**What the exercise asks**. Copy out the data line by line exactly, from its start to the line bearing "inits t <> [] /\", inclusive.
⁂
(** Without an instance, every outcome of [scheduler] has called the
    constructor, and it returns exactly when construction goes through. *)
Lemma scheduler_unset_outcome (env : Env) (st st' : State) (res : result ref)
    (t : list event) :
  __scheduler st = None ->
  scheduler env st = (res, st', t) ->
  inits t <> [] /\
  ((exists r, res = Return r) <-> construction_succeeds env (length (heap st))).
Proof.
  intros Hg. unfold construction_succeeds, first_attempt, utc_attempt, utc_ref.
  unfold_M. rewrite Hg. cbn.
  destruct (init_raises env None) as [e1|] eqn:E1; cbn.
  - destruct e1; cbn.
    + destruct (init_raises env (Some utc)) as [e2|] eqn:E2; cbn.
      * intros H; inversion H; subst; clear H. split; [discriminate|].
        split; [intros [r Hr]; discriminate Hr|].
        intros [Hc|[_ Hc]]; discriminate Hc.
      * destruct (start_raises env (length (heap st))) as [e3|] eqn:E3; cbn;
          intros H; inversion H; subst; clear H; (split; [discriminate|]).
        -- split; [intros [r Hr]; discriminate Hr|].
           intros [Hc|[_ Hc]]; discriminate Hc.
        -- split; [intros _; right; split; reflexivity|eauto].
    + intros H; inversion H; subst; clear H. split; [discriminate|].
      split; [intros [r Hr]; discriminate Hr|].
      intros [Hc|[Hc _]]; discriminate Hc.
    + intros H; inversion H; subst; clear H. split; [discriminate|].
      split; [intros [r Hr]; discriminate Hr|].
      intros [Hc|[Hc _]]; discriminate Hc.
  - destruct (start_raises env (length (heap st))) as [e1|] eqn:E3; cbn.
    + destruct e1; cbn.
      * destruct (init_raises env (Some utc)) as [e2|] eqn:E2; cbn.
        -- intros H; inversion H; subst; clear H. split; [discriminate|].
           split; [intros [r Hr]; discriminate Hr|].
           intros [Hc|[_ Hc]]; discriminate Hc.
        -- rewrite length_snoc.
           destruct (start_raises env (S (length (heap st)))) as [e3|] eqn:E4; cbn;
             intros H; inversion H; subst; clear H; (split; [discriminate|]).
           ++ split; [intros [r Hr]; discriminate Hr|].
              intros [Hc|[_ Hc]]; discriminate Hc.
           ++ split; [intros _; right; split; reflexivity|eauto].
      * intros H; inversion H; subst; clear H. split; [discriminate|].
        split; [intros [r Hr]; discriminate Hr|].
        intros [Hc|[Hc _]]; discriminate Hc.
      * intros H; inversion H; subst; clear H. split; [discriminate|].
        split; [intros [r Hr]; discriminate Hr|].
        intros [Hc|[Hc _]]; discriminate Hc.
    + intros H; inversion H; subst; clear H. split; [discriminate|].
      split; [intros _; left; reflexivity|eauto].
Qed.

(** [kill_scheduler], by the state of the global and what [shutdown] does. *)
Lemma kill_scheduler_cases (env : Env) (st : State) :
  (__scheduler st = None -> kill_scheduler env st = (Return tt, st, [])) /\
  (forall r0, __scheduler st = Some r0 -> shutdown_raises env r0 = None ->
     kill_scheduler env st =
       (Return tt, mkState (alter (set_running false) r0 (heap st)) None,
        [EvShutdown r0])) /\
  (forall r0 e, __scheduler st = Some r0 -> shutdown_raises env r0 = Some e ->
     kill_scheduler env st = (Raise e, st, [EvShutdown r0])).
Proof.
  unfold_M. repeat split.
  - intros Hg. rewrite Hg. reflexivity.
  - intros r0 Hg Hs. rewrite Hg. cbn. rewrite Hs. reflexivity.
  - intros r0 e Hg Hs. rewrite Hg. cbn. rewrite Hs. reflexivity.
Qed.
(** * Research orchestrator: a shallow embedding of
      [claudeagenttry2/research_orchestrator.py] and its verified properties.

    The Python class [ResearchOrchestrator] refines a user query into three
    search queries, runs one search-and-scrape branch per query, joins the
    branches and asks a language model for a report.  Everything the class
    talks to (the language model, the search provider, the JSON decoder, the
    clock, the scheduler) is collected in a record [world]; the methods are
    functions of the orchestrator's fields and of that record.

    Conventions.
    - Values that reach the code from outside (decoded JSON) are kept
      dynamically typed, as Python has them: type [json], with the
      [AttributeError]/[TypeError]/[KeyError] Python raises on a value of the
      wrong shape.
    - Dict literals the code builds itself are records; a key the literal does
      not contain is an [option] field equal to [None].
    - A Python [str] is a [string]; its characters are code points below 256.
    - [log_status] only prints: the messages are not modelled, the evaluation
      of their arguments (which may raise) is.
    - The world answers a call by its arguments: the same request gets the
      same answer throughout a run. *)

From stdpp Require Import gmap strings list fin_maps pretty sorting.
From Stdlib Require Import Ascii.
⁂
**Written solution**.
(** Without an instance, every outcome of [scheduler] has called the
    constructor, and it returns exactly when construction goes through. *)
Lemma scheduler_unset_outcome (env : Env) (st st' : State) (res : result ref)
    (t : list event) :
  __scheduler st = None ->
  scheduler env st = (res, st', t) ->
  inits t <> [] /\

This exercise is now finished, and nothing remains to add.